Любимая не возражала: за большие-то деньги пусть целует, куда хочет!
Тут вернулся переодевшийся в сухое Петр Иоганнович, радостно сообщивший, что избежал ожога. Ванда с видом раскаявшейся грешницы чмокнула мужа в лысину, отчего тот совсем расцвел. Поручик ощутил муки ревности, но виду не подал. Во, какая сила воли! Чтобы даже по блеску очей полковник не догадался о шторме в душе, поспешно откланялся. Уходя, украдкой показал баронессе оттопыренный вверх средний палец – их тайный знак, обозначающий свидание в полночь.
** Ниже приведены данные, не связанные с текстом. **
(* ===== verification/Networking.v ===== *)
(** * The request parser (src/redis-stable/src/networking.c)

    How the bytes a client sends become commands: processInlineBuffer(),
    processMultibulkBuffer(), processInputBuffer() and what follows the execution of a
    command. The query buffer accumulates what was read, in pieces of any size. *)
From S2P Require Import Prelude.
From S2P Require Import Util.
From S2P Require Import Sds.

(** ** Clients *)

Definition CLIENT_SLAVE : Z := Z.shiftl 1 0.
Definition CLIENT_MASTER : Z := Z.shiftl 1 1.
Definition CLIENT_MONITOR : Z := Z.shiftl 1 2.
Definition CLIENT_MULTI : Z := Z.shiftl 1 3.
Definition CLIENT_BLOCKED : Z := Z.shiftl 1 4.
Definition CLIENT_CLOSE_AFTER_REPLY : Z := Z.shiftl 1 6.
Definition CLIENT_LUA : Z := Z.shiftl 1 8.
Definition CLIENT_ASKING : Z := Z.shiftl 1 9.
Definition CLIENT_CLOSE_ASAP : Z := Z.shiftl 1 10.
Definition CLIENT_REPLY_SKIP_NEXT : Z := Z.shiftl 1 23.
Definition CLIENT_REPLY_SKIP : Z := Z.shiftl 1 24.
Definition CLIENT_PENDING_READ : Z := Z.shiftl 1 29.
Definition CLIENT_PENDING_COMMAND : Z := Z.shiftl 1 30.
Definition CLIENT_TRACKING_CACHING : Z := Z.shiftl 1 36.
Definition CLIENT_PROTOCOL_ERROR : Z := Z.shiftl 1 39.

Definition PROTO_REQ_INLINE : Z := 1.
Definition PROTO_REQ_MULTIBULK : Z := 2.
Definition PROTO_INLINE_MAX_SIZE : Z := 1024 * 64.
Definition PROTO_MBULK_BIG_ARG : Z := 1024 * 32.

(** The procedures resetClient() distinguishes. *)
Inductive redisCommandProc := askingCommand | clientCommand | otherCommand.
#[export] Instance redisCommandProc_eq_dec : EqDecision redisCommandProc.
Proof. solve_decision. Defined.

(** The fields the parser uses; 'argc' is the length of [argv]. [errors] are the arguments of
    addReplyError(). *)
Record client := Client {
  querybuf : list Z;
  qb_pos : Z;
  pending_querybuf : list Z;
  reqtype : Z;
  argv : list (list Z);
  argv_len_sum : Z;
  cmd : option redisCommandProc;
  multibulklen : Z;
  bulklen : Z;
  flags : Z;
  authenticated : bool;
  reploff : Z;
  read_reploff : Z;
  repl_ack_time : Z;
  errors : list (list Z);
}.

(** The parameters of the server the parser reads: server.proto_max_bulk_len,
    server.client_max_querybuf_len, the flags
    USER_FLAG_NOPASS and USER_FLAG_DISABLED of the default user, server.unixtime,
    server.lua_timedout, server.gopher_enabled and server.io_threads_do_reads. *)
Record server_conf := ServerConf {
  proto_max_bulk_len : Z;
  client_max_querybuf_len : Z;
  default_nopass : bool;
  default_disabled : bool;
  unixtime : Z;
  lua_timedout : bool;
  gopher_enabled : bool;
  io_threads_do_reads : bool;
}.
(** ** Watching keys *)

Definition watchForKey (s : server) (ci : nat) (key : list Z) : option server :=
  c ← clients s !! ci;
  if bool_decide ((cdb c, key) ∈ watched_keys c) then Some s
  else
    s ← upd_db s (cdb c) (fun db =>
          let l := default [] (db_watched_keys db !! key) in
          set_watchers db (<[key := l ++ [ci]]> (db_watched_keys db)));
    upd s ci (fun c => set_watched c (watched_keys c ++ [(cdb c, key)])).

(** listDelNode(clients,listSearchKey(clients,c)) *)
Fixpoint list_del (ci : nat) (l : list nat) : option (list nat) :=
  match l with
  | [] => None
  | x :: l => if bool_decide (x = ci) then Some l else l ← list_del ci l; Some (x :: l)
  end.

(** One turn of the loop of unwatchAllKeys(). *)
Definition unwatch_key (s : server) (ci : nat) (wk : nat * list Z) : option server :=
  let '(d, key) := wk in
  db ← dbs s !! d;
  l ← db_watched_keys db !! key;
  l ← list_del ci l;
  s ← upd_db s d (fun db =>
        set_watchers db (match l with
                         | [] => delete key (db_watched_keys db)
                         | _ => <[key := l]> (db_watched_keys db)
                         end));
  upd s ci (fun c => set_watched c (drop 1 (watched_keys c))).

Fixpoint unwatch_keys (s : server) (ci : nat) (wks : list (nat * list Z)) : option server :=
  match wks with
  | [] => Some s
  | wk :: wks => s ← unwatch_key s ci wk; unwatch_keys s ci wks
  end.

Definition unwatchAllKeys (s : server) (ci : nat) : option server :=
  c ← clients s !! ci; unwatch_keys s ci (watched_keys c).

Fixpoint any_expired (s : server) (wks : list (nat * list Z)) : option bool :=
  match wks with
  | [] => Some false
  | (d, key) :: wks =>
      e ← keyIsExpired s d key;
      if (e : bool) then Some true else any_expired s wks
  end.

Definition isWatchedKeyExpired (s : server) (ci : nat) : option bool :=
  c ← clients s !! ci; any_expired s (watched_keys c).

(** c->flags |= CLIENT_DIRTY_CAS for the clients of a list *)
Fixpoint mark_dirty (s : server) (cis : list nat) : option server :=
  match cis with
  | [] => Some s
  | ci :: cis => s ← upd s ci (fun c => set_flags c (Z.lor (flags c) CLIENT_DIRTY_CAS)); mark_dirty s cis
  end.

Definition touchWatchedKey (s : server) (d : nat) (key : list Z) : option server :=
  db ← dbs s !! d;
  match db_watched_keys db !! key with
  | None => Some s
  | Some l => mark_dirty s l
  end.

Definition has_key (db : redisDb) (key : list Z) : bool :=
  match dict db !! key with Some _ => true | None => false end.

(** The iteration over emptied->watched_keys. *)
Fixpoint touch_entries (s : server) (emptied : redisDb) (replaced_with : option redisDb)
    (entries : list (list Z * list nat)) : option server :=
  match entries with
  | [] => Some s
  | (key, l) :: entries =>
      s ← (if has_key emptied key then mark_dirty s l
           else if match replaced_with with Some r => has_key r key | None => false end then mark_dirty s l
           else Some s);
      touch_entries s emptied replaced_with entries
  end.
Опустив густые ресницы, та дала понять, что придет.
Ночное свидание прошло как нельзя лучше! Оборудование, давшее осечку из-за брома, работало бесперебойно, мощно и неутомимо. Оба остались довольны друг-другом. Грустил только извозчик Емельян, по неопытности не успевший уклониться после извлечения клизмы из кобылы, и угодивший под извержение навоза. Но горюнился он только до момента расплаты: военный барин дал не один золотой, как обычно, а два!
«Благодетель! Милостивец! Кормилец!» – восторженно думал он, едучи домой и трогая языком червонцы за щекой, – «Да за два-то десятка целковых я… что хошь!»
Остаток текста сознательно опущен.